Nine embryos would also very likely spell the end of our adoption journey.  We would not need/want to adopt again.*  And, to be perfectly honest, that’s a bittersweet thought.  As much as I hate the paper-pushing and the financial requirements (and the endless waiting), I do love the element of surprise with adoption.  I have a growing, though perhaps unrealistic, interest in foster-to-adopt programs.  Adopting a set of nine embryos would definitively close that door.

Nightlight offers an adoption scholarship to qualified families for some sets of embryos (those considered harder to adopt).  This particular set of embryos meets those criteria.  Let’s be honest here, the idea of a financial scholarship is likely clouding my judgment. 

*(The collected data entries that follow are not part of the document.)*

(** Every block asked for is visited once. *)
Lemma all_blocks_perm ars : forall pre, arenas s = pre ++ ars -> proper_ranges a rs ->
  all_blocks ars (ext_sum pre) ≡ₚ filter (fun l => chosen a rs l = true) (seqZ (ext_sum pre) (ext_sum ars)).
Proof.
  induction ars as [|ar ars IH]; intros pre E Hp; [done|]. cbn [all_blocks ext_sum].
  destruct (arena_conditions _ _ _ E) as (_ & _ & Hext & Hpre & Hnl & _). destruct (bf_small _ _ _ _ _ Hf) as [Hsm _].
  assert (0 <= ext_sum ars) as Hs.
  { destruct (bf_device _ _ _ _ _ Hf) as (Hinv & _).
    assert (forall l, Forall (fun b => 0 <= external_nlba b) l -> 0 <= ext_sum l) as Hsum
      by (intros l Hl; induction Hl; cbn [ext_sum]; lia).
    apply Hsum, Forall_lookup. intros j b Hj.
    assert (arenas s !! (length pre + S j)%nat = Some b) as Hj' by (by rewrite E, lookup_app_r, Nat.add_comm, Nat.add_sub by lia).
    pose proof (regions _ _ _ _ _ _ (bi_arena _ _ _ Hinv _ _ Hj')). lia. }
  assert (ext_sum (pre ++ [ar]) = ext_sum pre + external_nlba ar) as Es.
  { clear. induction pre as [|b pre IH]; cbn [app ext_sum]; lia. }
  rewrite seqZ_app, filter_app by lia. rewrite <- Es. f_equiv; [|apply IH; [by rewrite <- app_assoc|done]].
  apply visited_perm; [done|lia|done|lia].
Qed.
End Layout.
End Blocks.

(** ** The statistics and the blocks *)

(** How many of these blocks are of a kind. *)
Definition number (P : blkstate -> bool) (d : device) (ls : list Z) : Z :=
  Z.of_nat (length (filter (fun l => P (d_blocks d l) = true) ls)).

Lemma number_range P d ls : 0 <= number P d ls <= Z.of_nat (length ls).
Proof. unfold number. pose proof (length_filter (fun l => P (d_blocks d l) = true) ls). lia. Qed.

Lemma number_cons P d l ls : number P d (l :: ls) = (if P (d_blocks d l) then 1 else 0) + number P d ls.
Proof.
  unfold number. rewrite filter_cons. destruct (P (d_blocks d l)).
  - rewrite decide_True by done. cbn [length]. lia.
  - rewrite decide_False by done. lia.
Qed.

Lemma number_perm P d l1 l2 : l1 ≡ₚ l2 -> number P d l1 = number P d l2.
Proof. intros E. unfold number. by rewrite E. Qed.

(** The counters do not wrap before 2^32 blocks. *)
Lemma count_blocks_number a d ls : forall st,
  0 <= st_total st -> 0 <= st_zeros st -> 0 <= st_errors st -> 0 <= st_noflag st ->
  let m := Z.of_nat (length ls) in
  st_total st + m < 2 ^ 32 -> st_zeros st + m < 2 ^ 32 -> st_errors st + m < 2 ^ 32 -> st_noflag st + m < 2 ^ 32 ->
  let on := shown a in
  count_blocks a (d_blocks d) ls st =
  {| st_total := st_total st + number on d ls;
     st_zeros := st_zeros st + number (fun b => on b && is_zero_block b) d ls;
     st_errors := st_errors st + number (fun b => on b && is_error_block b) d ls;
     st_noflag := st_noflag st + number (fun b => on b && negb (is_zero_block b) && negb (is_error_block b)) d ls |}.
Proof.
  cbv zeta. unfold count_blocks.
  induction ls as [|l ls IH]; intros st H1 H2 H3 H4 B1 B2 B3 B4; cbn [length] in *.
  { cbn. unfold number. cbn. destruct st. cbn. by rewrite !Z.add_0_r. }
  rewrite !number_cons. rewrite filter_cons.
  destruct (decide (is_shown a (d_blocks d) l)) as [Es|Es]; unfold is_shown in Es;
    [rewrite Es|apply not_true_is_false in Es; rewrite Es]; cbn [andb].
  - cbn [fold_left].
    pose proof (u32_id (st_total st + 1) ltac:(lia)). pose proof (u32_id (st_zeros st + 1) ltac:(lia)).
    pose proof (u32_id (st_errors st + 1) ltac:(lia)). pose proof (u32_id (st_noflag st + 1) ltac:(lia)).
    destruct (is_zero_block (d_blocks d l)), (is_error_block (d_blocks d l));
      rewrite IH by (cbn [stats_add st_total st_zeros st_errors st_noflag negb andb]; lia);
      cbn [stats_add st_total st_zeros st_errors st_noflag negb andb]; f_equal; lia.
  - rewrite IH by lia. by rewrite !Z.add_0_l.
Qed.

(** The blocks asked for. *)
Definition asked (a : info_args) (rs : list range) (d : device) : list Z :=
  filter (fun l => chosen a rs l = true) (seqZ 0 (d_nlba d)).
(* ===== verification/BttExamples.v ===== *)
(** BttExamples: a BTT of 16 megabytes in a file of zeros, and the theorems of
    Util and Btt* applied to it. *)

From stdpp Require Import strings.
From S2P Require Import Prelude Mem Util BttLayout Prog Btt BttInv BttSpec BttOpen BttCrash BttFresh BttCheck Blk.

(** An allocator that always succeeds. *)
#[export] Instance ex_alloc : Allocator := fun _ => true.

Lemma ex_alloc_ok : forall z, malloc_ok z = true.
Proof. done. Qed.

Definition ex_ns : ns := {| p_mem := fun _ => x00; p_size := 2 ^ 24 + 8192; cb_is_zeroed := true |}.
Definition ex_uuid : list byte := replicate 16 x07.

(** The BTT after [btt_init], before the first write: 512-byte blocks, 2 lanes. *)
Definition ex_btt : btt := init_unlaid (2 ^ 24) 512 ex_uuid 2.

Lemma ex_lay_ok : lay_ok (2 ^ 24) 512.
Proof. split; [done|reflexivity|lia]. Qed.

Lemma ex_lay_int : lay_int (2 ^ 24) 512 = 32458.
Proof. reflexivity. Qed.

Lemma ex_size : ns_size ex_ns = 2 ^ 24.
Proof. reflexivity. Qed.

Lemma ex_unlaid : unlaid (ns_size ex_ns) ex_btt.
Proof. rewrite ex_size. apply init_unlaid_ok; [apply ex_lay_ok|by rewrite ex_lay_int|by cbn; lia]. Qed.

Lemma ex_zeroed : zeroed_ok ex_ns.
Proof. done. Qed.

(** Its state and media once laid out. *)
Lemma ex_laid : exists n, ns_size n = 2 ^ 24 /\
  implements (2 ^ 24) (laid ex_btt) (ns_mem n) (zero_device 32202) /\ on_media (2 ^ 24) (laid ex_btt) (ns_mem n).
Proof.
  destruct (laid_ready ex_alloc_ok ex_ns ex_btt [] 0 ex_unlaid ex_zeroed) as (n & evs & _ & Hs & Hi & Ho);
    [split; [lia|reflexivity]|].
  exists n. rewrite <- ex_size. split; [done|]. split; [|done]. exact Hi.
Qed.

Lemma ex_lane : lane_ok (laid ex_btt) 1.
Proof. split; [lia|reflexivity]. Qed.

Definition ex_buf : list byte := replicate 512 x05.

(** ** The block translation table *)

Lemma btt_read_refines_witness : exists n, implements (2 ^ 24) (laid ex_btt) (ns_mem n) (zero_device 32202) /\
  run (btt_read 1 1 7) (Build_world n (laid ex_btt) []) = (Done (replicate 512 x00), Build_world n (laid ex_btt) []) /\
  run (btt_read 1 1 32202) (Build_world n (laid ex_btt) []) = (Err EINVAL, Build_world n (laid ex_btt) []).
Proof.
  destruct ex_laid as (n & Hs & Hi & Ho). exists n. split; [exact Hi|].
  assert (implements (ns_size n) (laid ex_btt) (ns_mem n) (zero_device 32202)) as Hi' by (by rewrite Hs).
  split.
  - rewrite (btt_read_refines 0 n (laid ex_btt) [] _ 1 7 Hi' ex_lane ltac:(lia)). reflexivity.
  - rewrite (btt_read_refines 0 n (laid ex_btt) [] _ 1 32202 Hi' ex_lane ltac:(lia)). reflexivity.
Defined.

Lemma btt_write_refines_witness : exists n n' s' lg',
  implements (2 ^ 24) (laid ex_btt) (ns_mem n) (zero_device 32202) /\
  run (btt_write 1 7 ex_buf) (Build_world n (laid ex_btt) []) = (Done tt, Build_world n' s' lg') /\
  implements (2 ^ 24) s' (ns_mem n') (d_set (zero_device 32202) 7 (BData ex_buf)).
Proof.
  destruct ex_laid as (n & Hs & Hi & Ho).
  assert (implements (ns_size n) (laid ex_btt) (ns_mem n) (zero_device 32202)) as Hi' by (by rewrite Hs).
  destruct (btt_write_refines n (laid ex_btt) [] _ 1 7 ex_buf Hi' ex_lane ltac:(lia) eq_refl)
    as (n' & s' & lg' & E & _ & _ & Hw). rewrite Hs in Hw.
  exists n, n', s', lg'. split; [exact Hi|]. split; [exact E|exact Hw].
Defined.

Lemma btt_setf_refines_witness : exists n n' lg',
  implements (2 ^ 24) (laid ex_btt) (ns_mem n) (zero_device 32202) /\
  run (btt_set_error 1 7) (Build_world n (laid ex_btt) []) = (Done tt, Build_world n' (laid ex_btt) lg') /\
  implements (2 ^ 24) (laid ex_btt) (ns_mem n') (d_set (zero_device 32202) 7 BError).
Proof.
  destruct ex_laid as (n & Hs & Hi & Ho).
  assert (implements (ns_size n) (laid ex_btt) (ns_mem n) (zero_device 32202)) as Hi' by (by rewrite Hs).
  destruct (btt_setf_refines n (laid ex_btt) [] _ 1 7 Hi' ltac:(lia) false) as (n' & lg' & E & _ & Hw).
  rewrite Hs in Hw. exists n, n', lg'. split; [exact Hi|]. split; [exact E|exact Hw].
Defined.

Lemma btt_write_crash_atomic_witness : exists n,
  implements (2 ^ 24) (laid ex_btt) (ns_mem n) (zero_device 32202) /\
  forall n1, ns_size n1 = 2 ^ 24 ->
    crashed (ns_mem n) (w_log (snd (run (btt_write 1 7 ex_buf) (Build_world n (laid ex_btt) [])))) (ns_mem n1) ->
    exists n2 s2 lg2 d',
      run (btt_init (2 ^ 24) 512 ex_uuid 2) (Build_world n1 zero_btt []) = (Done tt, Build_world n2 s2 lg2) /\
      implements (2 ^ 24) s2 (ns_mem n2) d' /\
      (d' = zero_device 32202 \/ d' = d_set (zero_device 32202) 7 (BData ex_buf)).
Proof.
  destruct ex_laid as (n & Hs & Hi & Ho). exists n. split; [exact Hi|]. intros n1 Hs1 Hc.
  assert (implements (ns_size n) (laid ex_btt) (ns_mem n) (zero_device 32202)) as Hi' by (by rewrite Hs).
  assert (on_media (ns_size n) (laid ex_btt) (ns_mem n)) as Ho' by (by rewrite Hs).
  destruct (btt_write_crash_atomic ex_alloc_ok n n1 (laid ex_btt) zero_btt _ 1 7 2 ex_buf ex_uuid Hi' Ho' ex_lane
    ltac:(lia) eq_refl eq_refl (eq_trans Hs1 (eq_sym Hs)) Hc) as (n2 & s2 & lg2 & d' & E & H2 & _ & Hd).
  rewrite Hs in H2. exists n2, s2, lg2, d'. split; [exact E|]. split; [exact H2|exact Hd].
Defined.

Lemma btt_init_restartable_witness : exists n n' s' evs,
  implements (2 ^ 24) (laid ex_btt) (ns_mem n) (zero_device 32202) /\
  run (btt_init (2 ^ 24) 512 ex_uuid 2) (Build_world n zero_btt []) = (Done tt, Build_world n' s' evs) /\
  implements (2 ^ 24) s' (ns_mem n') (zero_device 32202).
Proof.
  destruct ex_laid as (n & Hs & Hi & Ho).
  assert (recoverable (ns_size n) (laid ex_btt) (ns_mem n) (zero_device 32202)) as Hr by (rewrite Hs; by apply rec_quiet).
  destruct (btt_init_restartable ex_alloc_ok n (laid ex_btt) zero_btt [] _ ex_uuid 2 Hr eq_refl)
    as (n' & s' & evs & E & H2 & _).
  rewrite Hs in H2. exists n, n', s', evs. split; [exact Hi|]. split; [exact E|exact H2].
Defined.

Lemma ex_no_info : read_info (init_state (2 ^ 24) 512 ex_uuid) (mread (ns_mem ex_ns) 0 BTT_INFO_SIZE) = None.
Proof. unfold read_info. rewrite bool_decide_false; [done|]. by vm_compute. Qed.

Lemma btt_init_fresh_witness : exists s,
  run (btt_init (2 ^ 24) 512 ex_uuid 2) (Build_world ex_ns zero_btt []) = (Done tt, Build_world ex_ns s []) /\
  btt_nlba s = 32202.
Proof.
  pose proof (btt_init_fresh ex_alloc_ok ex_ns zero_btt [] (2 ^ 24) 512 0 0 2 ex_uuid 0 ex_lay_ok eq_refl ltac:(lia) ex_no_info) as H.
  rewrite ex_lay_int in H. change (32458 <? 512) with false in H. cbv iota in H.
  destruct H as (s & E & Hn & _). exists s. split; [exact E|exact Hn].
Defined.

Bryan says no, nine is too many.


I say financial scholarship! 


Bryan says no, nine is too many.


I say no more home studies!


Bryan says no, nine is too many.


I say all our future children will be genetically related!


Bryan says… 


You get the idea.


So I pray for discernment, that my motives be pure.  I pray for financial blessings, that our tax return be prompt and contain what we need to cover our adoption expenses (or more!).  I pray, though I hate to do so, for patience. Because we all know I need it.
*I've elaborated previously on the potential perks of adopting a larger group of embryos.  Look about halfway down, starting a few paragraphs above the bullet points.

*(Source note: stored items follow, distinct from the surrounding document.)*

(* ===== verification/Vmmalloc.v ===== *)
(** Vmmalloc: src/src/libvmmalloc/libvmmalloc.c, the allocation functions of the
    C library replaced by those of one pool.

    The state is that of the operating system and the pool, 0 before the library
    is initialised.  Until then the calls go to the base heap of the embedded
    allocator, which is a record of functions like its pools.  The functions that
    are compiled only on some systems (memalign, aligned_alloc, valloc, pvalloc)
    are here; the hooks of glibc name the same functions. *)

From stdpp Require Import strings.
From S2P Require Import Prelude Mem Util Prog StateM Vmem Pranges Pcreate.

Open Scope stateM_scope.

Definition VMMALLOC_MIN_POOL : Z := 1024 * 1024 * 14.

Record vmm := { vm_os : os; vm_Vmp : Z }.

(** The base heap: what a call does to the memory and returns, 0 for NULL; and the
    error an aligned allocation leaves. *)
Record je_base := {
  je_malloc : mem -> Z -> Z * mem;
  je_calloc : mem -> Z -> Z -> Z * mem;
  je_realloc : mem -> Z -> Z -> Z * mem;
  je_free : mem -> Z -> mem;
  je_memalign : mem -> Z -> Z -> Z * mem;
  je_valloc : mem -> Z -> Z * mem;
  je_malloc_usable_size : mem -> Z -> Z;
  je_errno : mem -> Z -> Z -> errno;
}.

Section Vmmalloc.
Context (k : kernel) (je : jemalloc) (base : je_base).

Definition with_os (s : vmm) (o : os) : vmm := {| vm_os := o; vm_Vmp := vm_Vmp s |}.
Definition on_os {A} (m : M os A) : M vmm A := zoomM vm_os (fun o s => with_os s o) m.

(** "if (Vmp == NULL) return je_vmem_...; ... je_vmem_pool_... (Vmp + Header_size)" *)
Definition dispatch {A} (early : M os A) (pool : Z -> M os A) : M vmm A :=
  s <- getM ;; if vm_Vmp s =? 0 then on_os early else on_os (pool (u64 (vm_Vmp s + Header_size k))).

(** ** Allocation *)

Definition malloc (size : Z) : M vmm Z :=
  dispatch (je_call (fun m => je_malloc base m size)) (fun pool => je_call (fun m => je_pool_malloc je m pool size)).
Definition calloc (nmemb size : Z) : M vmm Z :=
  dispatch (je_call (fun m => je_calloc base m nmemb size)) (fun pool => je_call (fun m => je_pool_calloc je m pool nmemb size)).
Definition realloc (ptr size : Z) : M vmm Z :=
  dispatch (je_call (fun m => je_realloc base m ptr size)) (fun pool => je_call (fun m => je_pool_ralloc je m pool ptr size)).
Definition free (ptr : Z) : M vmm unit :=
  dispatch (modM (fun o => set_mem o (je_free base (os_mem o) ptr)))
    (fun pool => modM (fun o => set_mem o (je_pool_free je (os_mem o) pool ptr))).
Definition cfree (ptr : Z) : M vmm unit := free ptr.
Definition memalign (boundary size : Z) : M vmm Z :=
  dispatch (je_call (fun m => je_memalign base m boundary size))
    (fun pool => je_call (fun m => je_pool_aligned_alloc je m pool boundary size)).
Definition aligned_alloc (alignment size : Z) : M vmm Z := memalign alignment size.
Definition valloc (size : Z) : M vmm Z :=
  dispatch (je_call (fun m => je_valloc base m size))
    (fun pool => je_call (fun m => je_pool_aligned_alloc je m pool (k_pagesize k) size)).
Definition pvalloc (size : Z) : M vmm Z :=
  valloc (u64 (u64 (size + (k_pagesize k - 1)) / k_pagesize k * k_pagesize k)).
Definition malloc_usable_size (ptr : Z) : M vmm Z :=
  dispatch (o <- getM ;; ret (je_malloc_usable_size base (os_mem o) ptr))
    (fun pool => o <- getM ;; ret (je_pool_malloc_usable_size je (os_mem o) pool ptr)).

(** The pointer stored at [memptr], and the error returned instead of left in
    errno. *)
Definition posix_memalign (alignment size : Z) : M vmm (Z * option errno) :=
  s <- getM ;;
  let e := je_errno base (os_mem (vm_os s)) alignment size in
  ptr <- memalign alignment size ;;
  ret (ptr, if ptr =? 0 then Some e else None).

(** ** Start-up *)

Definition libvmmalloc_create (dir : string) (size : Z) : M os (errno + Z) :=
  if size <? VMMALLOC_MIN_POOL then ret (inl EINVAL)
  else
    let size := u64 (u64 (size + (k_pagesize k - 1)) / k_pagesize k * k_pagesize k) in
    r <- util_map_tmpfile k dir size ;;
    match r with
    | inl e => ret (inl e)
    | inr addr =>
        vmem_store_header addr size false ;;;
        ok <- vmem_pool_create k je addr size true ;;
        if ok : bool then util_range_none k addr POOL_HDR_SIZE ;;; ret (inr addr)
        else
          a <- load64 (addr + VMEM_ADDR_OFF) ;;
          s <- load64 (addr + VMEM_SIZE_OFF) ;;
          util_unmap k a s ;;; ret (inl ENOMEM)
    end.

(** The environment gives the directory and the size; [Exited 1] is exit (1). *)
Definition libvmmalloc_init (dir size_str : option string) : M vmm ending :=
  match dir, size_str with
  | None, _ | _, None => ret (Exited 1)
  | Some dir, Some size_str =>
      let size := u64 (atoll (bytes_of size_str)) in
      if size <? VMMALLOC_MIN_POOL then ret (Exited 1)
      else
        r <- on_os (libvmmalloc_create dir size) ;;
        match r with
        | inl _ => modM (fun s => {| vm_os := vm_os s; vm_Vmp := 0 |}) ;;; ret (Exited 1)
        | inr Vmp => modM (fun s => {| vm_os := vm_os s; vm_Vmp := Vmp |}) ;;; ret (Returned 0)
        end
  end.
End Vmmalloc.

  1. Nine is a lot, though statistically speaking if you adopt all 9, how many are likely to surive till birth? I have to admit, it's easier for me to see your point of view. After all, none of us really knows how many children we'll end up with. We just use our best judgement and discernment and sometimes God suprises us and gives us more babies than we had planned. Then again, I can see how the financial assistance and the closure would be clouding your judgement. Sometimes when Steve and I are of different minds even after we discuss something, I just have to give it to God and say "Okay, God, if I'm discerning your will wrong, change my heart. If he's discerning your will wrong, change his. I trust you."
    You're in my prayers.

  2. For what it's worth as an auntie with 8 nieces/nephews: Even if all your future babies are biologically related, the surprise element is definitely still there. :)

    1. Sarah, you are totally correct in regards to personality. I have only to look at my family or my husband's family to see the truth in what you say. However, I'd really love a rainbow family of children, in all assorted colors. ;-) In that regards, adopting a large set of embryos squashes that particular dream/element of surprise.